START Provided data

(* ===== verification/Prelude.v ===== *)
(** * Verification of the C components of cpp_track_1

    The repository collects server-side components written for a course: timers,
    containers, allocators, event-driven servers, protocols and debugging aids.  They are
    separate programs that share designs; this library models the C ones that have
    logic of their own, function by function, and proves what makes them correct,
    or, where the code falls short of that, what it does instead.

    ** How programs are modelled

    A function of the source is a Rocq function of the same name on an explicit
    state; a comment above a definition says what it leaves out.  [res] is the
    result of code that may go wrong: a value, or the first [fault]: null or dangling pointers, array
    bounds, failed assertions, overflow of signed sums, locking one's own lock, a node taken out of a structure
    that does not hold it.  Memory is a finite map
    from addresses to records, or a list for an array whose bounds are checked ([aget],
    [aset], [memcpy]); freed storage is removed from the map, so that
    reading it is a fault.  Integers are [Z] with the wrap-around written out ([u8], [u16],
    [u32], [u64], [i32]).  What the kernel or the C library answers ([malloc],
    [read], [accept], [epoll_wait], [rand], the clock) is an argument, most often a list consumed
    in order; what the program sends, prints or calls is recorded.  Third-party functions (SHA-1, base64) are
    parameters of a section with hypotheses from their documentation.  Code of a client of a library (the function of a
    coroutine, the hooks hiredis calls, what stands between Try and Catch) is data: the calls it makes.

    Loops with a bound known beforehand are [for_up] and [for_down]; others take a
    fuel argument, and [OutOfFuel] is a fault like the others.  The functions modelled choose the
    fuel themselves (the size of the store for a walk along pointers, the number of bytes left for a
    write, the number of entries of a heap), and the theorems, which give the result of the
    function without assuming that it returns, show that it suffices.  Where the code does not
    terminate that is a theorem as well: every amount of fuel runs out.

    ** Files

    - Prelude: this file; results, integers, C arrays and loops, null-terminated chains of records
      in a store, tactics and hints.
    - CMem: byte arrays, [memcpy], the string functions.
    - TimeWheel: the hierarchical timing wheel of 7.2timers/timers/timewheel.c.  Its slots are lists of node pointers;
      [LinkList] refines them to the head, tail and next pointers of the source.  Every timer of the near wheel is
      called exactly at its tick, a timer that [add_timer] puts where the shifts
      reach it fires on time, and one in slot 0 of an upper level is lost.
    - MinHeap: minheap.c and mh-timer.h.  The heap order and the index kept in every entry are invariants; erase, pop and
      push have their functional specification; [expire_timer] calls the due timers in order.
    - SkipList: skiplist.c and skl-timer.c.  All lanes of the list are described by one list of entries; every operation refines one
      on sorted lists.  Deletion goes by score, and expired nodes leak.
    - RbTree: rbtree.c on a store of nodes with parent pointers and a shared sentinel.  A tree with a focus is an inductive tree below a path of frames;
      insertion and deletion keep the red-black invariant and the order, and the way down is logarithmic.
    - RbTimer: rbt-timer.h on top of it, which refines a list of timers by expiry in a window of 32-bit time.
    - SingleWheel: single_tw.c, a wheel of heartbeats.  A connection is cut when its last timer goes off.
    - MemPool: 6.2mem_pool/mmpool.c on a heap of address ranges.  Allocations are disjoint and inside
      their blocks, destruction gives everything back; a wrapped subtraction hands out
      storage beyond the block.
    - BTree: 1.1rbtree/btree.c on a store of nodes.  Insertion keeps the B-tree invariant and the multiset of keys, so that
      traversal sorts; deletion goes wrong in the ways stated.
    - Deadlock: 7.4deadlock_detect/deadlock_success.c: the lock table kept by the hooks and the search of the waits-for graph, which
      finds every cycle, and reports none falsely when each thread waits for one lock.
    - ThreadPool: 6.1thread_pool/thread_pool.c, workers and clients as interleaved steps under a mutex and a condition
      variable, every access to the shared lists a step of its own.  Jobs are run at most once, the mutex excludes workers and
      clients, no wake-up is lost; shutting down reads freed workers.
    - RingBuf, Reactor: ringbuf.h, reactor.h and main.c of 4.2net_from_nginx_redis_memcached/reactor.  The
      ring buffer refines a queue of bytes; [flush_socket] sends a prefix of the output in order.
    - NtyReactor, WebSocket, Http: the event-block reactor of 4.1websocket/websocket_server.c, which
      3.4http_server/webserver.c shares, against the class [Protocol] with the laws [ProtocolLaws]: the reactor's invariant is proved
      for every protocol that satisfies them (as long as [malloc] does not fail for ever, when its search for an event never ends), and the WebSocket and HTTP
      files give the two instances and prove the laws.  Replies go out as far as the kernel takes them.
    - Dns: 6.3async/async/async_dns_client_noblock.c: questions, names (also compressed), responses and the queries in flight.
    - NetStack: 5.3coroutine_tcpip/icmp_arp_udp_success.c: packed headers, checksum, and
      the replies to ARP, ICMP and UDP frames.
    - NtyCo: the coroutine scheduler of 5.2coroutine_impl/NtyCo/NtyCo/core.  The queue, the two trees, epoll's set and the
      memory of the coroutines agree in every round; rounds switch to the coroutines in the order stated, runs free them all, and end when
      their code does.  Sleeping for a time breaks the invariant, as do the other uses stated.
    - NtySocket: the socket calls of nty_socket.c as clients of that scheduler: what its theorems ask of a client is proved
      for all of them, and sending is complete and in order.
    - TryCatch: the exceptions of 7.1cas/trycatch_finally.c.  The macros are executed on a stack of frames with jumps; that is
      equivalent to a compositional meaning of try, catch and finally, and an analysis of the exceptions raised is sound for it.
    - LockFree: the array queue of 7.3cas_queue, any number of threads access by access; it refines a bounded queue.
    - RedisAdapter: reactor.h and adapter.h of 6.4mysql_connect_pool/connect_pool/redis-async, the events registered for a client of hiredis.
    - MemLeak: the hooks of 7.5mem_leak_detect/memleak.c.
    - EpollKernel: descriptors, the epoll set and the answers of the calls, as the small servers use them.
    - MulReactor: 3.2reactor/reactor_mulcb.c, the reactor with a callback per event: every message is answered in full before
      the next, by attempts that each begin at its start; failed sends are tried for ever.
    - TcpServer: the epoll branch of 3.1net_io/tcpserver.c, which answers each message at once and ignores what send returns.
    - SweepReactor: 3.2reactor/reactor_singlecb.c, a reactor with a fixed table and a sweep for idle connections.  The
      table and epoll agree and messages go back in turn; the sweep closes the listening socket too.
    - Kcp, KcpWire, KcpLink: the reliable transport of 4.4udp/kcp-20211120/ikcp.c; its operations, its datagrams, and two
      ends over a network that loses, repeats and reorders.  Messages come out in order and none is lost, for fewer than
      2^30 segments, connections of less than 2^28 milliseconds, whatever the clocks show, and message mode.
    - KcpEcho: the programs server.c, client.c and delay.c over them, as programs in a state monad over an end.  The
      composition is the echo it should be: replies are the objects sent, in order; they may be read too late or never,
      in the ways stated.

    ** What the theorems show

    Invariants: [BTree.btree_insert_correct], [RbTree.ngx_rbtree_insert_correct], [RbTree.ngx_rbtree_delete_correct], [MinHeap.push_correct], [NtyReactor.reactor_safe], [SweepReactor.reactor_stays_sound], [MulReactor.answers_every_message], [TcpServer.echo_server_sound],
    [SingleWheel.check_cuts_last], [Deadlock.lock_before_records_wait], [MemLeak.leaks_exact].  Refinement of an abstract
    specification: [RingBuf.ring_refines_queue] (a queue of bytes), [SkipList.timers_refine] and
    [RbTimer.rbt_timers_refine] (sorted lists), [NtyReactor.ntyreactor_idx_array] (an array without bound),
    [LockFree.queue_refines_fifo] (a queue shared by threads).  Equivalence with a reference semantics:
    [TryCatch.exec_implements_exceptions], for which [TryCatch.raises_sound] is a typing of exceptions.  Functional behaviour: [TimeWheel.expire_timer_exact], [MinHeap.erase_pop_correct], [Reactor.flush_socket_fifo],
    [WebSocket.handshark_accepts], [Http.http_get_served], [Dns.dns_parse_response_correct], [NetStack.echo_reply],
    [NtyCo.nty_round_correct], [RedisAdapter.hook_interest], [KcpEcho.rtt_measured].  Safety of
    memory: [MemPool.mp_alloc_safe], [MemPool.mp_destory_pool_correct], [ThreadPool.pool_jobs_once], [NtyCo.nty_run_frees_all],
    [NtySocket.socket_clients_freed], [KcpWire.input_reads_inside], [KcpLink.delivers_in_order], [KcpLink.nothing_lost], [KcpEcho.replies_in_order].  Progress and termination:
    [Deadlock.check_finds_every_cycle], [ThreadPool.pool_progress], [TimeWheel.add_timer_fires_on_time], [NtyCo.nty_run_ends],
    [NtyCo.sleepdown_correct], [NtySocket.nty_send_correct], [LockFree.next_commit_owned], [SweepReactor.listener_times_out], [KcpLink.resent_until_received].  Round
    trips: [Dns.dns_name_roundtrip], [KcpWire.datagram_roundtrip], [WebSocket.transmission_unmasks], [NetStack.str2mac_print_mac].  Bounds
    and errors: [RbTree.ngx_rbtree_search_cost], [KcpWire.flush_fits], and where inputs break the code [MemPool.mp_alloc_overrun],
    [BTree.btree_merge_full_overflows], [KcpEcho.reply_never_comes], [NetStack.udp_length_trusted], [Dns.dns_parse_name_loops] and others; each
    is stated of the definitions that translate the code, with the exact condition.

    Each theorem with hypotheses is applied to a concrete input at the end of its file.

    ** What is not modelled

    Of NtyCo the switch of stacks, madvise and the hooks of the C library's names, of 5.3coroutine_tcpip the
    calls of netmap.  Left aside are third-party code (hiredis, cJSON,
    RapidJSON, protobuf, loggers, ZeroMQ's queues and the queue over C++ memory orders), the unfinished tree of 1.1rbtree/rbtree.c, the samples of NtyCo, C++ wrappers and language samples, programs that are sequences of
    system calls, and earlier copies of code modelled here.  Within the files modelled, [printf] output
    is kept only where a theorem speaks of it, or where what is printed may have no end; C's [int] counters that would need 2^31 steps to
    overflow are unbounded unless a theorem is about the overflow. *)

From stdpp Require Export base list gmap strings numbers fin_maps sorting.
From Stdlib Require Export ZArith Lia.

Declare Scope cmodel_scope.
Delimit Scope cmodel_scope with cm.
Open Scope Z_scope.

END Provided data

An exact transcription of the lines from the start of the listing through the line bearing "containers, allocators, event-driven" is the whole answer.

◆ **Finished task**
(* ===== verification/Prelude.v ===== *)
(** * Verification of the C components of cpp_track_1

    The repository collects server-side components written for a course: timers,
    containers, allocators, event-driven servers, protocols and debugging aids.  They are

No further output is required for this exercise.